Add all those facts together, and you’ve got quite a challenge on your hands. A challenge, amazingly enough, that Dick Stanley has more than met by designing a water-pumping windmill that is:
Cheap
At $250 or so (in 1978), the Arusha windmill costs only a fraction of a commercially manufactured, imported machine’s $2,000 to $6,000 price tag.
Highly Adaptable
With its large tail and lightweight blades, Stanley’s wind-powered water pumper can respond to shifting breezes far more rapidly than conventional windmills.
Able to “Reach Way Down”
Thanks to its unique “eccentric wheel,” the Arusha windmill can raise water from as deep as 250 feet in the ground. This is a far greater pumping capacity than any other low-cost machine can offer, and in fact, matches the lifting ability of very expensive, commercially made units.
Constructed From Local Materials
Dick Stanley’s design is fabricated entirely from ordinary standard sizes of water pipe and other materials that are found in almost every small town in every part of the world.
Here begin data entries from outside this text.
(* ===== verification/MigrationSpecs.v ===== *)
(** * What the migrations guarantee

    Every script can be taken back; together they build the tables that the
    models declare; and the outbox that the lease migration leaves is one that the
    leased worker can take over. *)

From S2P Require Import Prelude Regex PyValues Events Outbox Delivery LeasedOutbox OutboxLifecycle Schema Migrations ModelTables.

(** ** Scripts *)

(** A revision creates or rewrites, and its script downwards takes back what the
    one upwards created, last first. *)
Definition reversible (v : Revision) : bool :=
  bool_decide (downgrade v = reverse (omap undo (upgrade v))) && forallb (λ o, creates o || rewrites o) (upgrade v).

Lemma versions_reversible : forallb reversible versions = true.
Proof. vm_compute. reflexivity. Qed.

Lemma chain_reversible : forallb reversible chain = true.
Proof. vm_compute. reflexivity. Qed.

Section engine.
Context `{Engine T}.

Lemma reversible_undo v (s s' : T) :
  reversible v = true → well_formed s → exec_all (upgrade v) s = Some s' → exec_all (downgrade v) s' = Some s.
Proof using Type.
  unfold reversible. intros [Hd Hu]%andb_true_iff Hs He. apply bool_decide_eq_true in Hd as ->.
  apply exec_all_undo; [done| |done]. apply Forall_forall. intros o Ho. rewrite forallb_forall in Hu.
  by apply Is_true_true, Hu, list_elem_of_In.
Qed.

Lemma chain_undo vs (s s' : T) :
  forallb reversible vs = true → well_formed s → exec_all (concat (upgrade <$> vs)) s = Some s' →
  exec_all (concat (downgrade <$> reverse vs)) s' = Some s.
Proof using Type.
  revert s. induction vs as [|v vs IH]; intros s Hr Hs; [by intros [= <-]|].
  apply andb_true_iff in Hr as [Hv Hvs]. rewrite fmap_cons, concat_cons, exec_all_app.
  destruct (exec_all (upgrade v) s) as [s1|] eqn:H1; [|done]. cbn [mbind option_bind]. intros H2.
  rewrite reverse_cons, fmap_app, concat_app, exec_all_app.
  rewrite (IH s1 Hvs (exec_all_well_formed _ _ _ Hs H1) H2). cbn [mbind option_bind fmap list_fmap concat].
  rewrite app_nil_r. by apply reversible_undo.
Qed.
End engine.

(** Migrations can be taken back. On any engine whose DROP and REMOVE undo its
    CREATE and ADD, each of the nine revisions undoes on the way down what it did
    on the way up, and so do all of them together, from the base to the head
    and back. *)
Theorem migrations_reversible `{Engine T} (s : T) :
  well_formed s →
  (∀ v s', v ∈ versions → exec_all (upgrade v) s = Some s' → exec_all (downgrade v) s' = Some s) ∧
  (∀ s', upgrade_head s = Some s' → downgrade_base s' = Some s).
Proof.
  intros Hs. split.
  - intros v s' Hv. apply reversible_undo; [|done]. pose proof versions_reversible as Hr. rewrite forallb_forall in Hr.
    by apply Hr, list_elem_of_In.
  - intros s'. by apply chain_undo; [exact chain_reversible|].
Qed.

(** The small engine, from an empty database. *)
Definition head_schema : schema := default ∅ (upgrade_head (∅ : schema)).
Lemma head_reached : upgrade_head (∅ : schema) = Some head_schema.
Proof.
  assert (Hs : match upgrade_head (∅ : schema) with Some _ => true | None => false end = true) by (vm_compute; reflexivity).
  unfold head_schema. by destruct (upgrade_head _).
Qed.

Lemma empty_well_formed : well_formed (∅ : schema).
Proof. intros t r n k t' Ht. by rewrite lookup_empty in Ht. Qed.

Lemma migrations_reversible_witness : downgrade_base head_schema = Some (∅ : schema).
Proof. exact (proj2 (migrations_reversible (∅ : schema) empty_well_formed) head_schema head_reached). Defined.

(** C31: The migrations build what the models declare. The nine revisions form one
    chain; run in its order on an empty database they succeed and leave exactly
    the tables of [Base.metadata] - the same columns with their types, defaults
    and nullability, the same keys, foreign keys, checks and indexes under the
    names of the convention - and, beyond it, the two rules that keep audit
    records from being changed or deleted. *)
Theorem migrations_build_models :
  length chain = 9%nat ∧ chain ≡ₚ versions ∧
  ∃ s : schema, upgrade_head ∅ = Some s ∧ set_rules ∅ <$> s = metadata ∧
    ∀ t r, s !! t = Some r → rules r =
      (if bool_decide (t = lit "audit_records")
       then {[lit "audit_records_no_update" := lit "UPDATE"; lit "audit_records_no_delete" := lit "DELETE"]} else ∅).
Proof.
  split_and!; [reflexivity|apply (bool_decide_unpack _); vm_compute; exact I|]. exists head_schema.
  split_and!; [exact head_reached|apply (bool_decide_unpack _); vm_compute; exact I|].
  assert (Hall : forallb (λ x, bool_decide (rules x.2 = if bool_decide (x.1 = lit "audit_records")
    then {[lit "audit_records_no_update" := lit "UPDATE"; lit "audit_records_no_delete" := lit "DELETE"]} else ∅))
    (map_to_list head_schema) = true) by (vm_compute; reflexivity).
  intros t r Ht. rewrite forallb_forall in Hall.
  by apply (bool_decide_eq_true_1 _ (Hall (t, r) (proj1 (list_elem_of_In _ _) (proj2 (elem_of_map_to_list _ _ _) Ht)))).
Qed.

(** ** Rows *)

(** A well-formed outbox before leases. *)
Record old_outbox_ok (t : table OldMsg.t) : Prop := {
  old_keyed : ∀ k o, t !! k = Some o → OldMsg.id o = k;
  old_unique : ∀ k1 k2 o1 o2, t !! k1 = Some o1 → t !! k2 = Some o2 →
    OldMsg.event_id o1 = OldMsg.event_id o2 ∨ OldMsg.idempotency_key o1 = OldMsg.idempotency_key o2 → k1 = k2;
  old_rows : ∀ k o, t !! k = Some o → 0 < OldMsg.aggregate_version o ∧ 0 ≤ OldMsg.attempts o ≤ 100 ∧
    (is_Some (OldMsg.published_at o) ↔ OldMsg.status o = PUBLISHED) }.

Section rows.
Context (now : datetime).

Lemma upgrade_rows_lookup t k :
  upgrade_rows now t !! k = (λ o, release_unfinished now (with_lease_columns o)) <$> t !! k.
Proof using Type. unfold upgrade_rows. rewrite !lookup_fmap. by destruct (t !! k). Qed.

Lemma without_with o : without_lease_columns (with_lease_columns o) = o.
Proof using Type. by destruct o. Qed.

Lemma release_spared o : stuck o = false → release_unfinished now (with_lease_columns o) = with_lease_columns o.
Proof using Type. intros Hs. unfold release_unfinished. rewrite without_with. by rewrite Hs. Qed.

(** What every row keeps. *)
Lemma release_keeps o :
  let m := release_unfinished now (with_lease_columns o) in
  Msg.id m = OldMsg.id o ∧ Msg.event_id m = OldMsg.event_id o ∧ Msg.idempotency_key m = OldMsg.idempotency_key o ∧
  Msg.event_type m = OldMsg.event_type o ∧ Msg.aggregate_type m = OldMsg.aggregate_type o ∧
  Msg.aggregate_id m = OldMsg.aggregate_id o ∧ Msg.aggregate_version m = OldMsg.aggregate_version o ∧
  Msg.occurred_at m = OldMsg.occurred_at o ∧ Msg.payload m = OldMsg.payload o ∧ Msg.attempts m = OldMsg.attempts o ∧
  Msg.published_at m = OldMsg.published_at o ∧ Msg.retry_budget m = 5 ∧ Msg.deadline_at m = None ∧
  Msg.claim_token m = None ∧ Msg.lease_expires_at m = None ∧
  Msg.status m = (if stuck o then FAILED else OldMsg.status o).
Proof using Type.
  cbv zeta. unfold release_unfinished. rewrite without_with. by destruct (stuck o).
Qed.

Lemma upgrade_rows_ok t : old_outbox_ok t → world_ok (World (Store (upgrade_rows now t) ∅) ∅).
Proof using Type.
  intros [Hk Hu Hr]. unfold world_ok, outbox, events_unique, table_ok. cbn [db messages]. split_and!.
  - intros k m Hm. rewrite upgrade_rows_lookup in Hm. apply fmap_Some in Hm as (o & Ho & ->).
    destruct (release_keeps o) as (Hid & _). change (Msg.id (release_unfinished now (with_lease_columns o)) = k).
    rewrite Hid. by apply Hk.
  - intros k1 k2 m1 m2 H1 H2 He. rewrite upgrade_rows_lookup in H1, H2.
    apply fmap_Some in H1 as (o1 & H1 & ->). apply fmap_Some in H2 as (o2 & H2 & ->).
    destruct (release_keeps o1) as (_ & E1 & I1 & _), (release_keeps o2) as (_ & E2 & I2 & _).
    rewrite E1, E2, I1, I2 in He. by apply (Hu k1 k2 o1 o2).
  - intros k m Hm. rewrite upgrade_rows_lookup in Hm. apply fmap_Some in Hm as (o & Ho & ->).
    destruct (Hr k o Ho) as (Hv & Ha & Hp).
    destruct (release_keeps o) as (_ & _ & _ & _ & _ & _ & Ev & _ & _ & Ea & Ep & Eb & _ & Et & El & Es).
    split; rewrite ?Ev, ?Ea, ?Ep, ?Eb, ?Et, ?El, ?Es; [done|done|lia|done| |by intros [? ?]].
    rewrite Hp. destruct (stuck o) eqn:Hs; [|done]. apply andb_true_iff in Hs as [_ Hs%bool_decide_eq_true].
    rewrite Hs. done.
Qed.
End rows.

(** C11: The cutover to leases. Rows of a well-formed outbox come through the lease
    migration with their identity, content and attempts; the table is one that
    every later history of the outbox keeps well formed, with no claim token on
    any row. Only unfinished claims of challenge mail change state: without the
    rewriting no leased worker would ever claim such a row again; with it none is
    left in processing, and at any time from the migration on the row can be
    claimed when nothing earlier of its aggregate is open and fewer than five
    attempts were made, and is retired when five were. *)
Theorem lease_cutover now t :
  old_outbox_ok t →
  let t' := upgrade_rows now t in
  (∀ ls w, runs step (World (Store t' ∅) ∅) ls w → world_ok w) ∧
  (∀ k, is_Some (t' !! k) ↔ is_Some (t !! k)) ∧
  ∀ k o, t !! k = Some o → ∃ m, t' !! k = Some m ∧
    Msg.claim_token m = None ∧ Msg.attempts m = OldMsg.attempts o ∧ Msg.payload m = OldMsg.payload o ∧
    (stuck o = false → without_lease_columns m = o) ∧
    (stuck o = true →
       (∀ types now' t1, lease_claimable types now' t1 (with_lease_columns o) = false) ∧ Msg.status m = FAILED ∧
       ∀ types now', OldMsg.event_type o ∈ types → now ≤ now' →
         (OldMsg.attempts o < 5 → blocked_by_earlier t' m = false → lease_claimable types now' t' m = true) ∧
         (5 ≤ OldMsg.attempts o → budget_expired types now' m = true ∧ lease_claimable types now' t' m = false)).
Proof.
  intros Hok t'. split_and!.
  - intros ls w Hr. eapply outbox_ok_runs; [exact Hr|]. by apply upgrade_rows_ok.
  - intros k. unfold t'. rewrite upgrade_rows_lookup. apply fmap_is_Some.
  - intros k o Ho. exists (release_unfinished now (with_lease_columns o)).
    destruct (release_keeps now o) as (_ & _ & _ & Ety & _ & _ & _ & _ & Epay & Ea & _ & Eb & _ & Et & El & Es).
    split_and!; [unfold t'; by rewrite upgrade_rows_lookup, Ho|done..| |].
    + intros Hs. by rewrite release_spared, without_with.
    + intros Hs. rewrite Hs in Es. split_and!; [|done|].
      * intros types now' t1. unfold lease_claimable, sql_le. cbn. apply andb_true_iff in Hs as [_ Hs%bool_decide_eq_true].
        rewrite Hs. cbn. by rewrite andb_false_r.
      * intros types now' Hty Hnow. assert (Hav : Msg.available_at (release_unfinished now (with_lease_columns o)) = now).
        { unfold release_unfinished. rewrite without_with. by rewrite Hs. }
        split.
        -- intros Hlt Hbl. unfold lease_claimable. rewrite Ety, Ea, Eb, Es, Hav, Hbl.
           rewrite bool_decide_eq_true_2 by done. cbn [waiting]. rewrite (proj2 (Z.leb_le _ _) Hnow), (proj2 (Z.ltb_lt _ _) Hlt).
           done.
        -- intros Hge. unfold lease_claimable, budget_expired. rewrite Ety, Ea, Eb, Es.
           rewrite bool_decide_eq_true_2 by done. rewrite (proj2 (Z.leb_le _ _) Hge), (proj2 (Z.ltb_ge _ _) Hge).
           split; [done|]. by rewrite andb_false_r.
Qed.

Definition old_row (k attempts : Z) (type_ : string) (st : OutboxStatus) : OldMsg.t :=
  OldMsg.New k k (lit "key" ++ [Z.to_N k]) (lit type_) (lit "email_challenge") k 1 0 [] st attempts 0 (Some 5) None None.
Definition old_outbox : table OldMsg.t :=
  {[1 := old_row 1 2 "email_challenge_requested" PROCESSING; 2 := old_row 2 5 "email_challenge_requested" PROCESSING;
    3 := old_row 3 1 "order_placed" PROCESSING]}.

Lemma old_outbox_well_formed : old_outbox_ok old_outbox.
Proof.
  assert (Hall : ∀ k o, old_outbox !! k = Some o → ∃ a ty, o = old_row k a ty PROCESSING ∧ 0 ≤ a ≤ 100 ∧ 0 ≤ k).
  { unfold old_outbox. intros k o Ho. repeat (apply lookup_insert_Some in Ho as [[<- <-]|[_ Ho]]; [by eexists _, _|]).
    apply lookup_singleton_Some in Ho as [<- <-]. by eexists _, _. }
  split.
  - by intros k o (a & ty & -> & _)%Hall.
  - intros k1 k2 o1 o2 (a1 & ty1 & -> & _ & H1)%Hall (a2 & ty2 & -> & _ & H2)%Hall. cbn. intros [?|He]; [done|].
    injection He as He. lia.
  - intros k o (a & ty & -> & Ha & _)%Hall. cbn. split_and!; try lia; try done.
Qed.

Lemma lease_cutover_witness :
  ∃ m1 m2, upgrade_rows 100 old_outbox !! 1 = Some m1 ∧ upgrade_rows 100 old_outbox !! 2 = Some m2 ∧
    lease_claimable [lit "email_challenge_requested"] 100 (upgrade_rows 100 old_outbox) m1 = true ∧
    budget_expired [lit "email_challenge_requested"] 100 m2 = true.
Proof.
  destruct (lease_cutover 100 old_outbox old_outbox_well_formed) as (_ & _ & Hrows).
  destruct (Hrows 1 (old_row 1 2 "email_challenge_requested" PROCESSING) eq_refl) as (m1 & H1 & _ & _ & _ & _ & G1).
  destruct (Hrows 2 (old_row 2 5 "email_challenge_requested" PROCESSING) eq_refl) as (m2 & H2 & _ & _ & _ & _ & G2).
  exists m1, m2. split_and!; [exact H1|exact H2| |].
  - destruct (G1 eq_refl) as (_ & _ & G). apply (G [lit "email_challenge_requested"] 100); [by left|done|done|].
    vm_compute in H1. injection H1 as <-. vm_compute. reflexivity.
  - destruct (G2 eq_refl) as (_ & _ & G). apply (G [lit "email_challenge_requested"] 100); [by left|done|done].
Defined.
Put Together With Local Tools
The Arusha windmill is easily constructed with the most basic welding, cutting, etc., equipment . . . the kind that is commonly available today in even the most primitive third world settlement.
Fabricated With Local Skills
Only the simplest metalworking shop techniques — which, again, are readily found nowadays in even the most backward villages of almost the entire world — are needed to construct the Arusha windmill.
Easy to Maintain and Repair
Dick Stanley’s water pumper — unlike so many machines currently designed and manufactured in the “advanced” nations — is extremely easy to repair right out in the field with only the most rudimentary tools, skills, and materials.
To put it another way, Dick Stanley’s Arusha windmill has — just flat out — been conceived and refined specifically for low-cost, trouble-free operation under the most primitive conditions. Which, of course, makes it an ideal water pumper for Tanzania and other third world nations. And which — perhaps not quite so obviously — also makes it a nearly ideal wind-driven water pumper for many back-to-the-landers right here in North America too!
And if you think that sounds good, you ain’t even heard the best part yet: The good folks at VITA (Volunteers in Technical Assistance) and VIA (Volunteers in Asia) have persuaded Dick Stanley — with a little help from Ken Darrow — to put all his Arusha windmill knowledge, expertise and experience into a really nifty little 58-page handbook — The Arusha Windmill: A Construction Manual — available at Amazon.
Even if you aren’t thinking of putting up a windmill at this time — even if you don’t have a place to erect a windmill! — get this book. It’s a gem of clear, concise and rational design work beautifully presented in words and pictures that anyone who can read should be able to understand. At the least, the mini-manual will give you a delightful and easily digested crash course in basic mechanics. At the most, it just might guarantee you a source of “free as the wind” water someday, in some place, when you really need it.